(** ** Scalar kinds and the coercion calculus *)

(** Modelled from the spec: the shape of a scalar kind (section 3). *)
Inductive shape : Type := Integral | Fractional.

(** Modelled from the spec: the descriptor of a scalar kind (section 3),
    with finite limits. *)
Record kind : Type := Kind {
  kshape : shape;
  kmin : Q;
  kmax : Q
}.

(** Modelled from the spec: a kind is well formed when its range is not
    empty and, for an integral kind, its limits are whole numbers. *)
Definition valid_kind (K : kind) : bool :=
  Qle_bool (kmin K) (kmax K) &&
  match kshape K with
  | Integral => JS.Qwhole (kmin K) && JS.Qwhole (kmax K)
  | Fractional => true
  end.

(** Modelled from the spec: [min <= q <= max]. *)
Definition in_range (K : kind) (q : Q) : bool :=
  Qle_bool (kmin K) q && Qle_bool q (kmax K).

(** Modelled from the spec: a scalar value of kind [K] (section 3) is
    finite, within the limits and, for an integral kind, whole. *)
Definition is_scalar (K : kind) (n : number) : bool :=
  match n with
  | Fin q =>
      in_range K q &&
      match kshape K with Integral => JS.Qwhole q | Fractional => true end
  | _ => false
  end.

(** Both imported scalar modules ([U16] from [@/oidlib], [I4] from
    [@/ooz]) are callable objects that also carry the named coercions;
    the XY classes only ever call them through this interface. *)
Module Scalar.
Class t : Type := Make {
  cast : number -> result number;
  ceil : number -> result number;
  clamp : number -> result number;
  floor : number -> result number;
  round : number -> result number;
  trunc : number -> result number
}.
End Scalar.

━━━━━━━━━━━━━━━━

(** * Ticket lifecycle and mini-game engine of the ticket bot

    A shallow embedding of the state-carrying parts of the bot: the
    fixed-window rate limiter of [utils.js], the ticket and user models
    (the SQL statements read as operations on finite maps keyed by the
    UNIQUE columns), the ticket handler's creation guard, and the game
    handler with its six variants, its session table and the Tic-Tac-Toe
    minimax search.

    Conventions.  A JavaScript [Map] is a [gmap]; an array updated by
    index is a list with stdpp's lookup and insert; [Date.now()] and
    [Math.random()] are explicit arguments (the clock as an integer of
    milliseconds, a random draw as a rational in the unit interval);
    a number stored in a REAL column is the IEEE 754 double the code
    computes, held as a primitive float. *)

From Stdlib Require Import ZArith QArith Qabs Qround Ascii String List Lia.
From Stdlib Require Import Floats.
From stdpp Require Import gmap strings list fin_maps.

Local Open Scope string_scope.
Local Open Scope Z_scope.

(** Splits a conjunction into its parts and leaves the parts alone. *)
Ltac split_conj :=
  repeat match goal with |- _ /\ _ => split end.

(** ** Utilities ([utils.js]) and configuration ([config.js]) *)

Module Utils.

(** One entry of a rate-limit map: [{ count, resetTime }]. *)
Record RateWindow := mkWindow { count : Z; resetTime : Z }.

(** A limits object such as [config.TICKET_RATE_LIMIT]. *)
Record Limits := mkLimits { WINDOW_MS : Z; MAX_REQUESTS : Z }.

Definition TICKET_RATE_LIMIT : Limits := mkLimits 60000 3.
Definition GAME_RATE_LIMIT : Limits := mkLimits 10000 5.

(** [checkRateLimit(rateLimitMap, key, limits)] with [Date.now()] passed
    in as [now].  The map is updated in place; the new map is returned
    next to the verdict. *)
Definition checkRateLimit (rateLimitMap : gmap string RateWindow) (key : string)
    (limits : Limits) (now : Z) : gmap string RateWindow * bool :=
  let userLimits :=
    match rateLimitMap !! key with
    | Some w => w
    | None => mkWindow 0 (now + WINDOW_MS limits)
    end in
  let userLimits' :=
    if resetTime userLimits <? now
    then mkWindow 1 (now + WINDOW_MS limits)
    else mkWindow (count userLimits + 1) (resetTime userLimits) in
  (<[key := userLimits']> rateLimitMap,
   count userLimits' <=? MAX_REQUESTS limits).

━━━━━━━━━━━━━━━━

- [Activity]:
Scan the material above for the word "finite", and copy each line where it appears.

- [Solution for this task]:
    with finite limits. *)
    finite, within the limits and, for an integral kind, whole. *)
    (the SQL statements read as operations on finite maps keyed by the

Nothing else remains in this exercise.